All firearms laws are some variety of "Catch 22". Governments can do anything you cannot stop them from doing. It is easy to pass laws, difficult or next to impossible to get rid of them.
Strictly speaking, a
"Catch-22" is "a problematic situation for which the only solution is denied by a circumstance inherent in the problem or by a rule."
[13] For example, losing something is typically a conventional problem; to solve it, one looks for the lost item until one finds it. But if the thing lost is one's glasses, one cannot see to look for them — a Catch-22. The term "Catch-22" is also used more broadly to mean a tricky problem or a no-win or absurd situation.
The 2d Amendment says very clearly "the people" can own and carry firearms. It prohibits government, state and federal, from banning or restricting ownership and use.
Amendment II
A well regulated militia, being necessary to the security of a free state, the right of the people to keep and bear arms, shall not be infringed.

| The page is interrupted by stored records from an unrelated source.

(** The loop of [optimize_threshold] (lines 350-366), on the thresholds
    still to visit. *)
Fixpoint optimize_loop (objective : string) (thresholds : list Q)
    (best_threshold : Q) (best_value : pyfloat) (results : list OptPoint)
    : M (Q * pyfloat * list OptPoint) :=
  match thresholds with
  | [] => mret (best_threshold, best_value, results)
  | threshold :: rest =>
      metrics ← get_metrics threshold;
      let value := objective_value objective metrics in
      let results :=
        results ++ [ {| op_threshold := py_round threshold 2;
                        op_value := value;
                        op_metrics := metrics |} ] in
      if gt_pyfloat value best_value
      then optimize_loop objective rest threshold (PyFin value) results
      else optimize_loop objective rest best_threshold best_value results
  end.

Definition optimize_threshold (objective : string) : M OptimizeResult :=
  self ← get_self;
  match df_preprocessed self with
  | None => mret (OptUnavailable (1 # 2) objective)
  | Some _ =>
      let thresholds := np_linspace (1 # 10) (9 # 10) 9 in
      '(best_threshold, best_value, results) ←
        optimize_loop objective thresholds (1 # 2) PyNegInf [];
      best_metrics ← get_metrics best_threshold;
      mret (OptFull (py_round best_threshold 2) objective best_value
              best_metrics results)
  end.

Definition clear_cache : M unit :=
  modify_self (fun s =>
    set_sensitivity_cache None
      (set_roc_cache None (set_confusion_cache ∅ (set_metrics_cache ∅ s)))).

(** The states a service can be in: a fresh object, then any sequence of
    calls of its methods. *)
Inductive reachable : DataService → Prop :=
  | reach_init file :
      reachable (DataService_init file)
  | reach_get_metrics s threshold :
      reachable s → reachable (get_metrics threshold s).2
  | reach_get_confusion_matrix s threshold :
      reachable s → reachable (get_confusion_matrix threshold s).2
  | reach_get_roc_curve_data s :
      reachable s → reachable (get_roc_curve_data s).2
  | reach_get_threshold_sensitivity s :
      reachable s → reachable (get_threshold_sensitivity s).2
  | reach_optimize_threshold s objective :
      reachable s → reachable (optimize_threshold objective s).2
  | reach_clear_cache s :
      reachable s → reachable (clear_cache s).2.
(** * Path normalisation and file-type filtering of dongshanMD

    Shallow embedding of [src-tauri/src/app.rs] (the same routines are
    duplicated verbatim in [main.rs]) and of the argument selection done in
    the [setup] closure of [main.rs] / [lib.rs].

    Model choices:
    - a Rust [&str] / [String] is a list of characters; characters are
      restricted to ASCII ([Ascii.ascii]);
    - [char::is_whitespace] is the Unicode White_Space property, which on
      ASCII is U+0009..U+000D and U+0020;
    - [str::to_lowercase] on ASCII maps A..Z to a..z;
    - [std::path] follows the Unix rules ([is_absolute] = starts with a slash,
      [PathBuf::join] inserts one slash unless the base already ends with one);
    - the operating system ([std::env::current_dir], [std::fs::canonicalize])
      is an explicit environment [Env]; an [OsString] that is not valid UTF-8
      is kept with a flag, since [to_str] fails on it;
    - the spawned thread of [process_and_emit_file] is its list of effects. *)

From Stdlib Require Import List Ascii String Bool Arith Lia.
Import ListNotations.

Open Scope list_scope.

Definition str := list ascii.

(** String literals of the development, as character lists. *)
Definition s (x : string) : str := list_ascii_of_string x.

(** ** Character classes *)

Definition dquote : ascii := "034"%char.
Definition squote : ascii := "039"%char.

Definition is_char (c : ascii) (x : ascii) : bool := Ascii.eqb x c.

(** [char::is_whitespace] restricted to ASCII. *)
Definition is_whitespace (c : ascii) : bool :=
  let n := nat_of_ascii c in (9 <=? n) && (n <=? 13) || (n =? 32).

(** [char::to_lowercase] restricted to ASCII. *)
Definition char_to_lowercase (c : ascii) : ascii :=
  let n := nat_of_ascii c in
  if (65 <=? n) && (n <=? 90) then ascii_of_nat (n + 32) else c.

Definition to_lowercase (x : str) : str := map char_to_lowercase x.

(** ** [str] trimming *)

(** [str::trim_start_matches] with a character predicate. *)
Fixpoint trim_start_matches (p : ascii -> bool) (x : str) : str :=
  match x with
  | [] => []
  | c :: r => if p c then trim_start_matches p r else x
  end.

(** [str::trim_end_matches] with a character predicate. *)
Fixpoint trim_end_matches (p : ascii -> bool) (x : str) : str :=
  match x with
  | [] => []
  | c :: r =>
      let r' := trim_end_matches p r in
      match r' with
      | [] => if p c then [] else [c]
      | _ => c :: r'
      end
  end.

(** [str::trim_matches]: both ends. *)
Definition trim_matches (p : ascii -> bool) (x : str) : str :=
  trim_end_matches p (trim_start_matches p x).

(** [str::trim]. *)
Definition trim (x : str) : str := trim_matches is_whitespace x.

(** [clean_file_path]: trim every double quote at both ends, then every
    single quote at both ends, then the surrounding whitespace
    ([trim_matches] twice, then [trim]). *)
Definition clean_file_path (path : str) : str :=
  trim (trim_matches (is_char squote) (trim_matches (is_char dquote) path)).

(** ** Suffix test *)

Fixpoint str_eqb (x y : str) : bool :=
  match x, y with
  | [], [] => true
  | a :: x', b :: y' => Ascii.eqb a b && str_eqb x' y'
  | _, _ => false
  end.

(** [str::ends_with] with a string pattern. *)
Definition ends_with (x suf : str) : bool :=
  (List.length suf <=? List.length x)
  && str_eqb (skipn (List.length x - List.length suf) x) suf.

(** [is_supported_file]. *)
Definition is_supported_file (path : str) : bool :=
  let lower := to_lowercase path in
  ends_with lower (s ".md") || ends_with lower (s ".markdown")
  || ends_with lower (s ".txt").

(** ** Paths and the operating system *)

Definition slash : ascii := "/"%char.

(** [Path::is_absolute] (Unix: the path has a root). *)
Definition is_absolute (path : str) : bool :=
  match path with
  | c :: _ => Ascii.eqb c slash
  | [] => false
  end.

(** An [OsString] / [PathBuf]; [pb_utf8] tells whether [to_str] succeeds. *)
Record PathBuf := mkPathBuf { pb_str : str; pb_utf8 : bool }.

(** [OsStr::to_str]. *)
Definition to_str (pb : PathBuf) : option str :=
  if pb_utf8 pb then Some (pb_str pb) else None.

(** [PathBuf::join] of a [&str] path onto a base (Unix [push] rule). *)
Definition join (base : PathBuf) (path : str) : PathBuf :=
  let b := pb_str base in
  let joined :=
    if is_absolute path then path
    else match rev b with
         | c :: _ => if Ascii.eqb c slash then b ++ path else b ++ [slash] ++ path
         | [] => path
         end in
  mkPathBuf joined (if is_absolute path then true else pb_utf8 base).

(** The environment the code queries: [std::env::current_dir()] and
    [std::fs::canonicalize]; an [Err] is [None]. *)
Record Env := mkEnv {
  current_dir : option PathBuf;
  canonicalize : str -> option PathBuf
}.

(** [to_absolute_path]. *)
Definition to_absolute_path (env : Env) (path : str) : str :=
  let cleaned := clean_file_path path in
  if is_absolute cleaned then
    match canonicalize env cleaned with
    | Some canonical =>
        match to_str canonical with
        | Some canonical_str => canonical_str
        | None => cleaned
        end
    | None => cleaned
    end
  else
    (* after the first canonicalize: join onto the working directory *)
    let from_cwd :=
      match current_dir env with
      | Some cur =>
          let absolute := join cur cleaned in
          match to_str absolute with
          | Some absolute_str =>
              match canonicalize env absolute_str with
              | Some canonical =>
                  match to_str canonical with
                  | Some canonical_str => canonical_str
                  | None => absolute_str
                  end
              | None => absolute_str
              end
          | None => cleaned
          end
      | None => cleaned
      end in
    match canonicalize env cleaned with
    | Some absolute =>
        match to_str absolute with
        | Some absolute_str => absolute_str
        | None => from_cwd
        end
    | None => from_cwd
    end.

Catch 22 comes in when government passes laws that violate the 2d Amendment. The National Firearms Act did not ban any firearms or accessories, it merely taxed them and banned the importation. When it was challenged, in 1938, the
United States District Court for the Western District of Arkansas ruled the statute unconstitutional in
United States v. Miller. The government's argument was that the short barreled shotgun was not a military-type weapon and thus not a "
militia" weapon protected by the Second Amendment, from federal infringement. The District Court agreed with Miller's argument that the shotgun was legal under the Second Amendment.
The District Court ruling was overturned on a direct appeal to the
United States Supreme Court (see
United States v. Miller). No brief was filed on behalf of the defendants, and the defendants themselves did not appear before the Supreme Court. Miller himself had been murdered one month prior to the Supreme Court's decision. No evidence that such a firearm was "ordinary military equipment" had been presented at the trial court (apparently because the case had been thrown out—at the defendants' request—before evidence could be presented), although two Supreme Court justices at the time had been
United States Army officers during
World War I and may have had personal knowledge of
the use of such weapons in combat. The Supreme Court indicated it could not take
judicial notice of such a contention.
Mostly, courts brushed off 2d Amendment challenges, and when defendants try to take 2d Amendment cases to the SCOTUS it has not accepted them, at least until 2008, when the SCOTUS decided in DC v Heller that DC's ban on handguns violated the 2d Amendment. Heller was extended to the States in McDonald V Chicago.
SCOTUS has accepted a challenge to NYC's draconian firearms, and the Left is in such a panic that some senators are threatening to pack the court if the SCOTUS does not throw out the case. One can only hope that the justices show some backbone.